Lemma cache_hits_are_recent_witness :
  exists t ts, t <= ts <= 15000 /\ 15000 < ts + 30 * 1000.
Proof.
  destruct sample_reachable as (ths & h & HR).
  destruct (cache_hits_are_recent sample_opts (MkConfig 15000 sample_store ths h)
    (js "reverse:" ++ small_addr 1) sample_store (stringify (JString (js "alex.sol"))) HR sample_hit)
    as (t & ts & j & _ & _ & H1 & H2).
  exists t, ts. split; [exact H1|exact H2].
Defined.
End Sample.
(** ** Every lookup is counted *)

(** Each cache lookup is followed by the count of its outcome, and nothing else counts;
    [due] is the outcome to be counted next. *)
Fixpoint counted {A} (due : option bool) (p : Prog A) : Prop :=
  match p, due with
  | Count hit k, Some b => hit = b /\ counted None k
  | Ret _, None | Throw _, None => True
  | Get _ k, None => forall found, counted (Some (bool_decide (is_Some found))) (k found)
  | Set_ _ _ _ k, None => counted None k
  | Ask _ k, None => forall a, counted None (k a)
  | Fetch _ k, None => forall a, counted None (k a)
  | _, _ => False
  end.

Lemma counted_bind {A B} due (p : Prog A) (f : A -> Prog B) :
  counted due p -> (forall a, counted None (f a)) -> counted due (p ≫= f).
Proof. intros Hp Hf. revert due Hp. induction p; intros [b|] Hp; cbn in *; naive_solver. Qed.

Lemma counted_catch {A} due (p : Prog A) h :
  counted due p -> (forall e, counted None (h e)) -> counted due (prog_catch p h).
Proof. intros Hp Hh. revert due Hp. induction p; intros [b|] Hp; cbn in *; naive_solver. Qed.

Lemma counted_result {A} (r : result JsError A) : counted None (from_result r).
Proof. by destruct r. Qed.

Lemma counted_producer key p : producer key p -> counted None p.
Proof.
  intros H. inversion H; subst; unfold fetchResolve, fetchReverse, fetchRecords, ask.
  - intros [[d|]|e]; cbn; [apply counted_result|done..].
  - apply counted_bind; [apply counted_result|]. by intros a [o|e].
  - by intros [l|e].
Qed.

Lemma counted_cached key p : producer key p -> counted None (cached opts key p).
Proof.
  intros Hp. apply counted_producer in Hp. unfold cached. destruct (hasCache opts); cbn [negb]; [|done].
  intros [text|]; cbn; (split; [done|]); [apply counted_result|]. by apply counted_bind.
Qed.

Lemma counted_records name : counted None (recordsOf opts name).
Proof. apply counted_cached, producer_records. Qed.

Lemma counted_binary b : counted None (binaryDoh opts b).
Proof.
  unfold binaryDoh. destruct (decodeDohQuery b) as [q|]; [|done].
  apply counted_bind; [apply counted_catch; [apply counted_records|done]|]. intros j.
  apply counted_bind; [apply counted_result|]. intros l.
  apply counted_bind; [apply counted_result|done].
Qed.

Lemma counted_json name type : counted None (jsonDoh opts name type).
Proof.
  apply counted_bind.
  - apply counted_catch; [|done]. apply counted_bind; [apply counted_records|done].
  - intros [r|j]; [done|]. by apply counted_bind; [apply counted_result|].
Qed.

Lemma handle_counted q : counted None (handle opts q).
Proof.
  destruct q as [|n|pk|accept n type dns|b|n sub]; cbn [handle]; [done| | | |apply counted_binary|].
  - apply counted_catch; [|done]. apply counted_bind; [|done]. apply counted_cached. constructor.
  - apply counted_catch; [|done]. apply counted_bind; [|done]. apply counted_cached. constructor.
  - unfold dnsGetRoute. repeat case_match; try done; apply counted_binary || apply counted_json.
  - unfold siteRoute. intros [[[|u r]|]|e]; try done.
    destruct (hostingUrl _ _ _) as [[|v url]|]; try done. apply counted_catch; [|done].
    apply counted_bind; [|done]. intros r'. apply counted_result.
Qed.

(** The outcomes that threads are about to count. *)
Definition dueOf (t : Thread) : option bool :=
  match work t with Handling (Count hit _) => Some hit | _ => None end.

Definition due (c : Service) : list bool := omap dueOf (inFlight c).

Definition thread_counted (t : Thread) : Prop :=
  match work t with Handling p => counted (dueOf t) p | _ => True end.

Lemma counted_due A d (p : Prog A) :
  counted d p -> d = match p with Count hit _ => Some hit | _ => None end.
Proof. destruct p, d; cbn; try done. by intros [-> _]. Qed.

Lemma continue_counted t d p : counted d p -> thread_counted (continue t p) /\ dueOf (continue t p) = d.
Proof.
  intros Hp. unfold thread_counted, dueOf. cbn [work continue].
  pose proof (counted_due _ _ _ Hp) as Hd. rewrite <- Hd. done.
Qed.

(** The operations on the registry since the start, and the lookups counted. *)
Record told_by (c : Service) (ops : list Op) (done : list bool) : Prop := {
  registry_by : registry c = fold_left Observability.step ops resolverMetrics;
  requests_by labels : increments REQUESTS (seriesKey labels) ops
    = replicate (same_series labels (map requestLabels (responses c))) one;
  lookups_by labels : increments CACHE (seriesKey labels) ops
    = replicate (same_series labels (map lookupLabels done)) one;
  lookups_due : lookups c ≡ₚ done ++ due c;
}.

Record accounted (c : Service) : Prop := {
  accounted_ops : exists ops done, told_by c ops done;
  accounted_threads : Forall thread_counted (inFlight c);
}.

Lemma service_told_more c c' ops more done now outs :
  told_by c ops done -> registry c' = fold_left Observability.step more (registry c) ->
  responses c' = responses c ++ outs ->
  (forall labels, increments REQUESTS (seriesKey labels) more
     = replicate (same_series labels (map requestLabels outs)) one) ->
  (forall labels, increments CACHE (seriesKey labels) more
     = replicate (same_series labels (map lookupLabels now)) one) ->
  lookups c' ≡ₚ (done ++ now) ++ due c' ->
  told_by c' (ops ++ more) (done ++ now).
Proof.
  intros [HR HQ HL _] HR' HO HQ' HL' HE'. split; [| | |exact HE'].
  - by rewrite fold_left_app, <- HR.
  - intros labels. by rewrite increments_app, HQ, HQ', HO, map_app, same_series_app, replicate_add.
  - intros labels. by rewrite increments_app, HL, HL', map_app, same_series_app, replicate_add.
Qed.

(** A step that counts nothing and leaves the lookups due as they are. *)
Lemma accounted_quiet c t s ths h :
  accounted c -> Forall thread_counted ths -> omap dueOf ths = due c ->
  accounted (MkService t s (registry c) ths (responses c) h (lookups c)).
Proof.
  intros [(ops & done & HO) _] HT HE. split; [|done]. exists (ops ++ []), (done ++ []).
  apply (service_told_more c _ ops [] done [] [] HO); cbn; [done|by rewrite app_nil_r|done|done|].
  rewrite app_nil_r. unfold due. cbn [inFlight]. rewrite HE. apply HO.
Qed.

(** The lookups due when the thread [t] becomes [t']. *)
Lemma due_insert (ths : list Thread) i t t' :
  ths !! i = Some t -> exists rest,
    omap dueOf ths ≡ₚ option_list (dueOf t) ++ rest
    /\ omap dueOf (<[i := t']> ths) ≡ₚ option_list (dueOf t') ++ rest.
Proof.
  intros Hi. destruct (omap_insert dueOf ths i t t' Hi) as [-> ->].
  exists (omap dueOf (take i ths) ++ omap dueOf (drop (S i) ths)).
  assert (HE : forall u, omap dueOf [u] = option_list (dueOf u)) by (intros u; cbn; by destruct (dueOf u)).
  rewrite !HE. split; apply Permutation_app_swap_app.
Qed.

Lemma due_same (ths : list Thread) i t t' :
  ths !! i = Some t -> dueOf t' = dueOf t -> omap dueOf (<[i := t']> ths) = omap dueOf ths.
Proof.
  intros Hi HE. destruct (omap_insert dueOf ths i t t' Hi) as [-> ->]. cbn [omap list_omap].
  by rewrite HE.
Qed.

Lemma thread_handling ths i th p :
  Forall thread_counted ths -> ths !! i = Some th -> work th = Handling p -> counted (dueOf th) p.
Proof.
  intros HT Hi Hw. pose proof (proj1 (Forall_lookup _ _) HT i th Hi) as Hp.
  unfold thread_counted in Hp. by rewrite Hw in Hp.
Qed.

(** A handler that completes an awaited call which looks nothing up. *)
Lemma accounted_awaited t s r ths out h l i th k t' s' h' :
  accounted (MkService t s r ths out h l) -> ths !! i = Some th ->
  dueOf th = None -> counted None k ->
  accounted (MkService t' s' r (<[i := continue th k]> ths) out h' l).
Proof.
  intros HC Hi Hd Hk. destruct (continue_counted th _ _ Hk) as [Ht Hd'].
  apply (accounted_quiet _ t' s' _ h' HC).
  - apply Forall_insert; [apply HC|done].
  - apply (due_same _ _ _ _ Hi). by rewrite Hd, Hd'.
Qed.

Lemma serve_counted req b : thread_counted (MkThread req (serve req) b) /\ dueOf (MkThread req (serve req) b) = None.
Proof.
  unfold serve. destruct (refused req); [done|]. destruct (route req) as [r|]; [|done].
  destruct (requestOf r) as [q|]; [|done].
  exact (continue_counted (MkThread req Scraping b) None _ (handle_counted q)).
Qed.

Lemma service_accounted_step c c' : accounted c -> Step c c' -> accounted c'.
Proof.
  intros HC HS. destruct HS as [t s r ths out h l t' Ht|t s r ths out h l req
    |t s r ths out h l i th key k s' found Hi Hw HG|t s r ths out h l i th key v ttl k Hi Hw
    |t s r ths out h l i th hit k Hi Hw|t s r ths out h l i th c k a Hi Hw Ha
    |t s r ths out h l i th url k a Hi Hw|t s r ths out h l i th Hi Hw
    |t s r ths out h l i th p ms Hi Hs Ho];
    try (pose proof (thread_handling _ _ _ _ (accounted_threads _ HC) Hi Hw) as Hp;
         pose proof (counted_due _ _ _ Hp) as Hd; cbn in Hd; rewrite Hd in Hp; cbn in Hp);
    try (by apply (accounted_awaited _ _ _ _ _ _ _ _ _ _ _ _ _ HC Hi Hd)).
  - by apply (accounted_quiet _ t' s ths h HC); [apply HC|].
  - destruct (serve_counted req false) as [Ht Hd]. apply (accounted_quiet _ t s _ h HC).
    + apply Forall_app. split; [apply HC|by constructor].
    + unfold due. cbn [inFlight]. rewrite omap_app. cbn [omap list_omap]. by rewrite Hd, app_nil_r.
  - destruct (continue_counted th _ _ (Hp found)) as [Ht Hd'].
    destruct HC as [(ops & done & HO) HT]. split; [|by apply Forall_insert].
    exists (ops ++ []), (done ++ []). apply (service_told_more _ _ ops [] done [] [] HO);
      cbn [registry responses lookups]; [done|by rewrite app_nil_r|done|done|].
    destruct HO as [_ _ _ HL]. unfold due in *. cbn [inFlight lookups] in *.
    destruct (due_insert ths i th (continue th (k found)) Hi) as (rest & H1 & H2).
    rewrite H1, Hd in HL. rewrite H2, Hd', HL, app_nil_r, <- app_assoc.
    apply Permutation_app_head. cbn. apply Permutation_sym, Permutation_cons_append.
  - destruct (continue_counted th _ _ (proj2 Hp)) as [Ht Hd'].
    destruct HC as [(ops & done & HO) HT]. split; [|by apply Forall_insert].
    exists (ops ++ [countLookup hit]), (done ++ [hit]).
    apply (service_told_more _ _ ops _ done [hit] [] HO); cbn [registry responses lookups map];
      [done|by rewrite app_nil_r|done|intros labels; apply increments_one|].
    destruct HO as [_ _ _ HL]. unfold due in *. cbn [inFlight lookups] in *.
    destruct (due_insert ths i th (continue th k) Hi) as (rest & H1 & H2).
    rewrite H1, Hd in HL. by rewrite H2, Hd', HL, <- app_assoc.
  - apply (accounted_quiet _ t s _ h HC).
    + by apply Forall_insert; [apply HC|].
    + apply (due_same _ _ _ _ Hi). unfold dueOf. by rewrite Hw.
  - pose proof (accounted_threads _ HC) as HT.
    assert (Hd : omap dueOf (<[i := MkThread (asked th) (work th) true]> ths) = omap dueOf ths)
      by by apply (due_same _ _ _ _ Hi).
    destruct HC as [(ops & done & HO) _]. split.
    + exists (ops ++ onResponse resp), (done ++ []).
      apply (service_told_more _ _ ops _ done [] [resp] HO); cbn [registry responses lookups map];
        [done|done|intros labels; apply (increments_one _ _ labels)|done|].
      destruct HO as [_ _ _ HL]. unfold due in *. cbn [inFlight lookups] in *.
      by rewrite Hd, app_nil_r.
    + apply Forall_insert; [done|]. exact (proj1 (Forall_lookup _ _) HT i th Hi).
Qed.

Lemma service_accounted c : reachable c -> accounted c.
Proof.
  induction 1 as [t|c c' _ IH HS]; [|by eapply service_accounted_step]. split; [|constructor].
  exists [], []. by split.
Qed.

__EXERCISE BRIEF__.
Show all lines above holding "requestLabels".

__EXERCISE SOLUTION__.
    = replicate (same_series labels (map requestLabels (responses c))) one;
     = replicate (same_series labels (map requestLabels outs)) one) ->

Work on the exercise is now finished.